Is Valeant Pharmaceuticals Inc. a Soaring Rocket or a Hot Air Balloon?

Valeant Pharmaceuticals Inc. (TSX:VRX)(NYSE:VRX) has been a big win for its shareholders. Just how long can the good times last?

| More on:
The Motley Fool

Needless to say, there are a lot of struggling companies in Canada, and this has left investors very frustrated.

But one company in particular has been roaring along in recent years. Valeant Pharmaceuticals Inc.’s (TSX:VRX)(NYSE:VRX) stock price has skyrocketed past $250 from less than $16 this time in 2009. So it’s only natural for investors to gravitate towards this stock.

That said, before you go buy a big chunk of Valeant, there are some major concerns about the company. In fact, it could be the most polarizing company on the TSX. On that note, we take a look below at what’s made the company so successful, and we also look at why there are so many detractors.

A very simple strategy

The essence of Valeant’s strategy is centred on acquisitions. To be more specific, the company doesn’t like to spend money developing its own drugs. Instead, it would rather buy product lines that have already been established. Once a company is acquired, Valeant slashes the target’s costs.

To illustrate how this affects Valeant’s numbers, just take a look at its (lack of) research and development (R&D) expense. According to its most recent annual report, R&D totals just 2.7% of revenue. By comparison, this ratio was 12.9% and 17.0% at Pfizer Inc. and Merck & Co., Inc. respectively.

There’s a very strong case to be made for Valeant’s strategy. Research and development costs are typically very steep, and can get out of control quite easily. This is why there are so many mergers in the pharmaceuticals industry; when two companies combine, R&D costs can be more easily absorbed.

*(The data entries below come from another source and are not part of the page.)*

(* ===== verification/Liveness.v ===== *)
(** * Progress of a conversation

    RatchetSync shows that what may be delivered is decrypted. Here: two parties
    that have received all of each other's messages stay so when one of them
    sends and the other receives, and the message always may be delivered. What
    it takes is random bytes for new keys and room in the 16-bit counters. *)

From Stdlib Require Import ZArith Lia.
From stdpp Require Import base list numbers option strings.
From S2P Require Import Prelude Crypto MsgHeader Primitives KeyBuff DhRatchet DoubleRatchet RatchetSync Gob Marshal.

Local Open Scope Z_scope.

Section Liveness.
Context `{RatchetCryptoLaws}.

(** [S] has made a DH step, on which it sent nothing yet, and nothing is on its
    way in either direction; nothing was ever skipped. *)
Record synced (S R : party) : Prop := {
  sy_ahead : ∃ CKn CK old, ahead S R CKn (Some CK) old;
  sy_first : dr_sendNo (p_dr S) = 0;
  sy_prev : dr_prevSendNo (p_dr S) <= dr_recvNo (p_dr R);
  sy_back : dr_sendNo (p_dr R) = dr_recvNo (p_dr S);
  sy_seen : Forall (λ n, n < dr_recvNo (p_dr S)) (p_seen S);
  sy_buffers : dr_msgKeyBuffer (p_dr S) = newKeyBuffer ∧ dr_msgKeyBuffer (p_dr R) = newKeyBuffer;
}.

Definition in_step (P Q : party) : Prop := synced P Q ∨ synced Q P.

Lemma in_step_sym P Q : in_step P Q → in_step Q P.
Proof. intros [?|?]; [by right|by left]. Qed.

(** There is room for [n] more messages. *)
Definition room (n : nat) (d : DoubleRatchet) : Prop :=
  dr_sendNo d + Z.of_nat n <= 2 ^ 16 ∧ dr_prevSendNo d + Z.of_nat n <= 2 ^ 16.

Lemma room_less n d : room (S n) d → room n d.
Proof. unfold room. lia. Qed.

(** The tape holds [k] new keys. *)
Definition tape_key (e : entropy) : bytes := (dhKeyPair e).1.1.1.

Lemma tape_key_priv e : (32 <= length e)%nat → x25519 (take 32 e) basepoint = Some (tape_key e).
Proof.
  intros He. destruct (dhKeyPair_ok e He) as (pub & Hkp & (_ & _ & Hp)). unfold tape_key. by rewrite Hkp.
Qed.

Fixpoint fresh_tape (k : nat) (used : list bytes) (e : entropy) : Prop :=
  match k with
  | O => True
  | S k' => (32 <= length e)%nat ∧ (tape_key e ∉ used) ∧ fresh_tape k' (tape_key e :: used) (drop 32 e)
  end.

Lemma fresh_tape_mono k used used' e :
  (∀ x, x ∈ used' → x ∈ used) → fresh_tape k used e → fresh_tape k used' e.
Proof.
  revert used used' e. induction k as [|k IH]; intros used used' e Hsub; [done|].
  intros (Hl & Hn & Hf). split_and!; [done|auto|]. eapply IH; [|exact Hf].
  intros x [->|Hx]%elem_of_cons; [by left|right; auto].
Qed.

Lemma fresh_tape_less k used e : fresh_tape (S k) used e → fresh_tape k used e.
Proof.
  revert used e. induction k as [|k IH]; intros used e; [done|].
  intros (Hl & Hn & Hf). split_and!; [done..|]. by apply IH.
Qed.

Lemma fresh_tape_key k P : fresh_tape (S k) (p_used P) (p_ent P) → fresh_key P.
Proof. by intros (Hl & Hn & _). Qed.

(** ** Sending *)

Lemma in_step_can_send P Q n : in_step P Q → room (S n) (p_dr P) → can_send (p_dr P).
Proof.
  intros Hs [Hr1 Hr2]. unfold can_send. split; [|lia].
  destruct Hs as [[(CKn & CK & old & Ha) _ _ _ _ _]|[(CKn & CK & old & Ha) _ _ _ _ _]].
  - destruct (ah_send _ _ _ _ _ Ha) as (_ & _ & ->). done.
  - destruct (ah_back _ _ _ _ _ Ha) as (_ & (_ & _ & ->) & _). done.
Qed.

Lemma ahead_sends S R CKn back old m S' :
  ahead S R CKn back old → sends S m S' →
  ahead S' R CKn back old ∧ p_dr S' = sent CKn (p_dr S) ∧ p_ent S' = p_ent S ∧
  m = Msg (p_pub S) (dr_prevSendNo (p_dr S)) (dr_sendNo (p_dr S)) (m_pt m) (m_ct m) ∧
  p_out S' = m :: p_out S ∧ p_seen S' = p_seen S ∧ p_used S' = p_pub S :: p_used S.
Proof.
  intros Ha (Henc & Hm & HS). pose proof (ahead_send _ _ _ _ _ _ _ _ _ Ha Henc) as Ha'.
  destruct (Encrypt_sent CKn (m_pt m) (m_ct m) (p_dr S) (p_ent S) _ _ (ah_send _ _ _ _ _ Ha) (ah_keysS _ _ _ _ _ Ha) Henc)
    as (Hd & He & _).
  rewrite <-Hm, <-HS in Ha'. split; [done|]. split; [done|]. split; [done|].
  split; [rewrite Hm at 1; by rewrite Hd, sent_msg_eq|]. rewrite HS. simpl. unfold used_after. by rewrite Hd.
Qed.

Lemma behind_sends S R CKn CK old m R' :
  ahead S R CKn (Some CK) old → sends R m R' →
  ahead S R' CKn (Some CK) old ∧ p_dr R' = sent CK (p_dr R) ∧ p_ent R' = p_ent R ∧
  m = Msg (p_pub R) (dr_prevSendNo (p_dr R)) (dr_sendNo (p_dr R)) (m_pt m) (m_ct m) ∧
  p_out R' = m :: p_out R ∧ p_seen R' = p_seen R ∧ p_used R' = p_pub R :: p_used R.
Proof.
  intros Ha (Henc & Hm & HR). pose proof (behind_send _ _ _ _ _ _ _ _ _ Ha Henc) as Ha'.
  destruct (ah_back _ _ _ _ _ Ha) as (_ & HsR & _).
  destruct (Encrypt_sent CK (m_pt m) (m_ct m) (p_dr R) (p_ent R) _ _ HsR (ah_keysR _ _ _ _ _ Ha) Henc)
    as (Hd & He & _).
  rewrite <-Hm, <-HR in Ha'. split; [done|]. split; [done|]. split; [done|].
  split; [rewrite Hm at 1; by rewrite Hd, sent_msg_eq|]. rewrite HR. simpl. unfold used_after. by rewrite Hd.
Qed.

(** ** One message *)

(** The party that is ahead sends the first message of its new chain. *)
Lemma exchange_next S R m S' :
  synced S R → fresh_key R → sends S m S' →
  deliverable R S' m ∧ ∀ R', receives R m R' →
    synced R' S' ∧ p_ent R' = drop 32 (p_ent R) ∧ p_used R' = tape_key (p_ent R) :: p_used R ∧
    dr_sendNo (p_dr R') = 0 ∧ dr_prevSendNo (p_dr R') = dr_sendNo (p_dr R).
Proof.
  intros [(CKn & CK & old & Ha) Hfirst Hprev Hback Hseen [HbS HbR]] Hfresh Hsend.
  destruct (ahead_sends _ _ _ _ _ _ _ Ha Hsend) as (Ha' & Hd & He & Hm & Hout & Hsn & Hus).
  assert (m_pub m = p_pub S') as Hpub by (by rewrite Hm, Hd).
  assert (m_no m = 0) as Hno by (by rewrite Hm).
  assert (m_prev m <= dr_recvNo (p_dr R)) as Hp by (by rewrite Hm).
  assert (m ∈ p_out S') as Hin by (rewrite Hout; by left).
  destruct (Decrypt_next S' R CKn (Some CK) old m) as (spare & d' & e' & CKn' & Hdec & Har & Hs0 & Hp0 & Hr0 & He' & Hpk & Hkb & _);
    [done..|unfold maxSkipElements; lia|unfold maxSkipElements; lia|done|].
  split. { apply deliver_next; [done|done| |unfold maxSkipElements; lia..|done]. rewrite Hpub. apply not_eq_sym, Ha'. }
  intros R' [[r Hdec'] HR]. rewrite Hdec in Hdec'. injection Hdec' as _ Hdd Hee.
  rewrite Hdd, Hee in *. unfold seen_after in HR.
  rewrite bool_decide_eq_false_2 in HR by (rewrite Hpub; apply not_eq_sym, Ha').
  split; [|by rewrite HR; simpl; unfold used_after; rewrite Hpk].
  rewrite HR. split; simpl.
  - by exists CKn', CKn, (Some CK).
  - exact Hs0.
  - rewrite Hp0, Hback, Hd. done.
  - rewrite Hr0, Hd, Hno. simpl. by rewrite Hfirst.
  - apply Forall_singleton. lia.
  - split; [|by rewrite Hd]. by rewrite Hkb.
Qed.

(** The other party sends on its current chain. *)
Lemma exchange_current S R m R' :
  synced S R → sends R m R' →
  deliverable S R' m ∧ ∀ S', receives S m S' →
    synced S' R' ∧ p_ent S' = p_ent S ∧ p_used S' = p_pub S :: p_used S ∧
    dr_sendNo (p_dr S') = dr_sendNo (p_dr S) ∧ dr_prevSendNo (p_dr S') = dr_prevSendNo (p_dr S).
Proof.
  intros [(CKn & CK & old & Ha) Hfirst Hprev Hback Hseen [HbS HbR]] Hsend.
  destruct (behind_sends _ _ _ _ _ _ _ Ha Hsend) as (Ha' & Hd & He & Hm & Hout & Hsn & Hus).
  assert (m_pub m = dr_peerDhPub (p_dr S)) as Hpub by (rewrite Hm; symmetry; apply Ha).
  assert (m_no m = dr_recvNo (p_dr S)) as Hno by (by rewrite Hm).
  assert (m_no m ∉ p_seen S) as Hns.
  { intros Hi. eapply Forall_forall in Hseen; [|exact Hi]. simpl in Hseen. lia. }
  assert (m ∈ p_out R') as Hin by (rewrite Hout; by left).
  destruct (ahead_recv S R' CKn (Some CK) old m) as (spare & d' & e' & Hdec & Har & He' & Hpk & Hs0 & Hp0 & Hr0 & _);
    [done..|unfold maxSkipElements; lia|].
  split. { apply deliver_current; [done..|unfold maxSkipElements; lia]. }
  intros S' [[r Hdec'] HS]. rewrite Hdec in Hdec'. injection Hdec' as _ Hdd Hee.
  rewrite Hdd, Hee in *. unfold seen_after in HS. rewrite bool_decide_eq_true_2 in HS by done.
  destruct Hr0 as [Hr0 Hkb]; [done|].
  split; [|by rewrite HS; simpl; unfold used_after; rewrite Hpk].
  rewrite HS. split; simpl.
  - by exists CKn, CK, old.
  - congruence.
  - rewrite Hp0, Hd. done.
  - rewrite Hr0, Hd, Hno. simpl. lia.
  - rewrite Hr0. apply Forall_cons. split; [lia|]. eapply Forall_impl; [exact Hseen|]. simpl. lia.
  - rewrite Hkb, Hd. done.
Qed.

(** What receiving takes from the tape, and the keys used afterwards *)
Definition spends (P P' : party) : Prop :=
  (p_ent P' = p_ent P ∧ p_used P' ⊆ p_used P) ∨
  (p_ent P' = drop 32 (p_ent P) ∧ p_used P' ⊆ tape_key (p_ent P) :: p_used P).

(** A message between parties that are in step may be delivered, and leaves them
    in step. *)
Lemma exchange P Q m P' n k :
  in_step P Q → room (S n) (p_dr P) → room (S n) (p_dr Q) → fresh_tape (S k) (p_used Q) (p_ent Q) →
  sends P m P' →
  deliverable Q P' m ∧ ∀ Q', receives Q m Q' →
    in_step P' Q' ∧ room n (p_dr P') ∧ room n (p_dr Q') ∧ fresh_tape k (p_used Q') (p_ent Q') ∧
    p_ent P' = p_ent P ∧ p_used P' ⊆ p_used P ∧ spends Q Q'.
Proof.
  intros [Hs|Hs] HrP HrQ Hft Hsend; pose proof Hs as [(CKn & CK & old & Ha) Hfirst Hprev Hback _ _].
  - destruct (ahead_sends _ _ _ _ _ _ _ Ha Hsend) as (_ & Hd & He & _ & _ & _ & Hus).
    destruct (exchange_next P Q m P' Hs (fresh_tape_key _ _ Hft) Hsend) as [Hdel Hrecv]. split; [done|].
    intros Q' HQ. destruct (Hrecv Q' HQ) as (Hs' & HeQ & HuQ & Hn & Hp). split; [by right|].
    split; [rewrite Hd; unfold room in *; simpl; lia|]. split; [unfold room in *; lia|].
    unfold spends. rewrite HeQ, HuQ, He, Hus. split; [apply Hft|]. split; [done|]. split; [|by right].
    intros x [->|Hx]%elem_of_cons; [apply (ah_usedS _ _ _ _ _ Ha)|done].
  - destruct (behind_sends _ _ _ _ _ _ _ Ha Hsend) as (_ & Hd & He & _ & _ & _ & Hus).
    destruct (exchange_current Q P m P' Hs Hsend) as [Hdel Hrecv]. split; [done|].
    intros Q' HQ. destruct (Hrecv Q' HQ) as (Hs' & HeQ & HuQ & Hn & Hp). split; [by right|].
    split; [rewrite Hd; unfold room in *; simpl; lia|]. split; [unfold room in *; lia|].
    unfold spends. rewrite HeQ, HuQ, He, Hus. split.
    + eapply fresh_tape_mono; [|by apply fresh_tape_less].
      intros x [->|Hx]%elem_of_cons; [apply (ah_usedS _ _ _ _ _ Ha)|done].
    + split; [done|]. split; [intros x [->|Hx]%elem_of_cons; [apply (ah_usedR _ _ _ _ _ Ha)|done]|].
      left. split; [done|]. intros x [->|Hx]%elem_of_cons; [apply (ah_usedS _ _ _ _ _ Ha)|done].
Qed.

(** ** Storing and restoring *)

(** Both parties read one random source: each goes on where the other left it. *)
Definition retape (e : entropy) (P : party) : party :=
  Party (p_dr P) e (p_out P) (p_seen P) (p_used P).

Lemma forgot_nothing d e P :
  Party (forgot (dr_prevSendNo d) (dr_msgKeyBuffer d) d) e (p_out P) ([] ++ p_seen P) (p_used P) =
    Party d e (p_out P) (p_seen P) (p_used P).
Proof. by destruct d. Qed.

Lemma forgets_nothing P Q CKn CK old :
  ahead P Q CKn (Some CK) old ∨ ahead Q P CKn (Some CK) old → dr_msgKeyBuffer (p_dr P) = newKeyBuffer →
  forgets (p_dr P) (dr_prevSendNo (p_dr P)) (dr_msgKeyBuffer (p_dr P)) [].
Proof.
  intros Ha Hb. split_and!; [|rewrite Hb; eexists; apply newKeyBuffer_repr|done].
  destruct Ha as [Ha|Ha]; [apply (ah_keysS _ _ _ _ _ Ha)|apply (ah_keysR _ _ _ _ _ Ha)].
Qed.

Lemma in_step_retape e P Q : in_step P Q → in_step (retape e P) Q.
Proof.
  intros [[(CKn & CK & old & Ha) ? ? ? ? [HbS HbR]]|[(CKn & CK & old & Ha) ? ? ? ? [HbS HbR]]].
  - left. pose proof (ahead_forget_left _ _ _ _ _ _ _ _ e Ha (forgets_nothing P Q _ _ _ (or_introl Ha) HbS)) as Ha'.
    rewrite forgot_nothing in Ha'. split; simpl; try done. by do 3 eexists.
  - right. pose proof (ahead_forget_right _ _ _ _ _ _ _ _ e Ha (forgets_nothing P Q _ _ _ (or_intror Ha) HbR)) as Ha'.
    rewrite forgot_nothing in Ha'. split; simpl; try done. by do 3 eexists.
Qed.

Lemma reachable_retape e P Q :
  in_step P Q → reachable (P, Q) ∨ reachable (Q, P) → reachable (retape e P, Q) ∨ reachable (Q, retape e P).
Proof.
  intros Hs Hr.
  assert (party_step P Q (retape e P)) as Hstep.
  { unfold retape. rewrite <-(forgot_nothing (p_dr P)). apply step_forget.
    destruct Hs as [[(CKn & CK & old & Ha) _ _ _ _ [Hb _]]|[(CKn & CK & old & Ha) _ _ _ _ [_ Hb]]];
      (eapply forgets_nothing; [|exact Hb]); eauto. }
  destruct Hr as [Hr|Hr]; [left|right]; (eapply reachable_step; [exact Hr|]); [by apply sys_left|by apply sys_right].
Qed.

Lemma restored_new : restored_buffer newKeyBuffer = newKeyBuffer.
Proof. reflexivity. Qed.

Lemma lost_none d : dr_msgKeyBuffer d = newKeyBuffer → lost_numbers d = [].
Proof.
  intros Hb. unfold lost_numbers, cached_numbers. rewrite Hb.
  by rewrite (elementFind_repr _ _ _ newKeyBuffer_repr).
Qed.

Lemma in_step_restored P Q e : in_step P Q → in_step (restored_party P e) Q.
Proof.
  intros Hs. assert (dr_msgKeyBuffer (p_dr P) = newKeyBuffer) as Hb
    by (destruct Hs as [[_ _ _ _ _ [Hb _]]|[_ _ _ _ _ [_ Hb]]]; exact Hb).
  pose proof newKeyBuffer_repr as Hrep. rewrite <-Hb in Hrep.
  pose proof (restored_forgets (p_dr P) [] 0 Hrep ltac:(lia)) as Hf.
  unfold restored_party. destruct Hs as [[(CKn & CK & old & Ha) ? Hp ? Hseen [HbS HbR]]|[(CKn & CK & old & Ha) ? ? ? ? [HbS HbR]]].
  - left. pose proof (ahead_forget_left _ _ _ _ _ _ _ _ e Ha Hf) as Ha'. split; simpl; try done.
    + by do 3 eexists.
    + assert (0 <= dr_recvNo (p_dr Q)); [|lia].
      pose proof (ah_old _ _ _ _ _ Ha) as Ho. destruct old as [CKo|].
      * destruct Ho as [[(_ & Hr & _) _] _]. lia.
      * destruct Ho as [(_ & Hr & _) _]. lia.
    + rewrite lost_none by done. done.
    + by rewrite HbS, HbR.
  - right. pose proof (ahead_forget_right _ _ _ _ _ _ _ _ e Ha Hf) as Ha'. split; simpl; try done.
    + by do 3 eexists.
    + by rewrite HbS, HbR.
Qed.

Lemma room_restored P Q n : in_step P Q → room n (p_dr P) → room n (restored 0 (p_dr P)).
Proof.
  intros Hs. assert (0 <= dr_sendNo (p_dr P)).
  { destruct Hs as [[(CKn & CK & old & Ha) _ _ _ _ _]|[(CKn & CK & old & Ha) _ _ _ _ _]];
      [apply (ah_keysS _ _ _ _ _ Ha)|apply (ah_keysR _ _ _ _ _ Ha)]. }
  unfold room. simpl. lia.
Qed.
End Liveness.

Valeant’s strategy has certainly worked thus far. Just this past quarter, revenue increased by 11% year-over-year, and net income was up by a lot more. Valeant has also announced plans to buy gastrointestinal drugmaker Salix Pharmaceuticals Ltd. for US$10.1 billion, something investors have reacted to very enthusiastically. For the Valeant believers, the future looks as bright as ever, and there’s no reason to doubt the company now.

There’s more to the story

Valeant has a lot of detractors, and these aren’t just your average investors. One is Jim Chanos, who gained fame by betting against Enron. Another is Jim Grant, who writes the much-respected newsletter Grant’s Interest Rate Observer.

The two investors label Valeant as a “roll-up,” meaning the company thrives only by using its inflated stock price to make acquisitions. By doing this, Valeant is able to mask its lack of profitability.

According to Mr. Chanos, once Valeant stops making acquisitions, its lack of true revenue growth will show. That could come before long—once the Salix merger is complete, Valeant’s net debt will nearly double to US$30 billion, or 5.6 times earnings before interest, taxes, depreciation, and amortization. With this kind of debt load, further big deals will be tougher for Valeant to pull off.

It’s true that Mr. Grant’s and Mr. Chanos’s bets have not worked out so far. In fact, Valeant shares are up by 68% since early March 2014, when Mr. Grant first presented his idea. But their ideas are still worth considering, to say the least.

So, if you’re thinking of owning Valeant, you may get some diversification from Canada’s struggling companies. But you shouldn’t own very many shares—the risk is just too great.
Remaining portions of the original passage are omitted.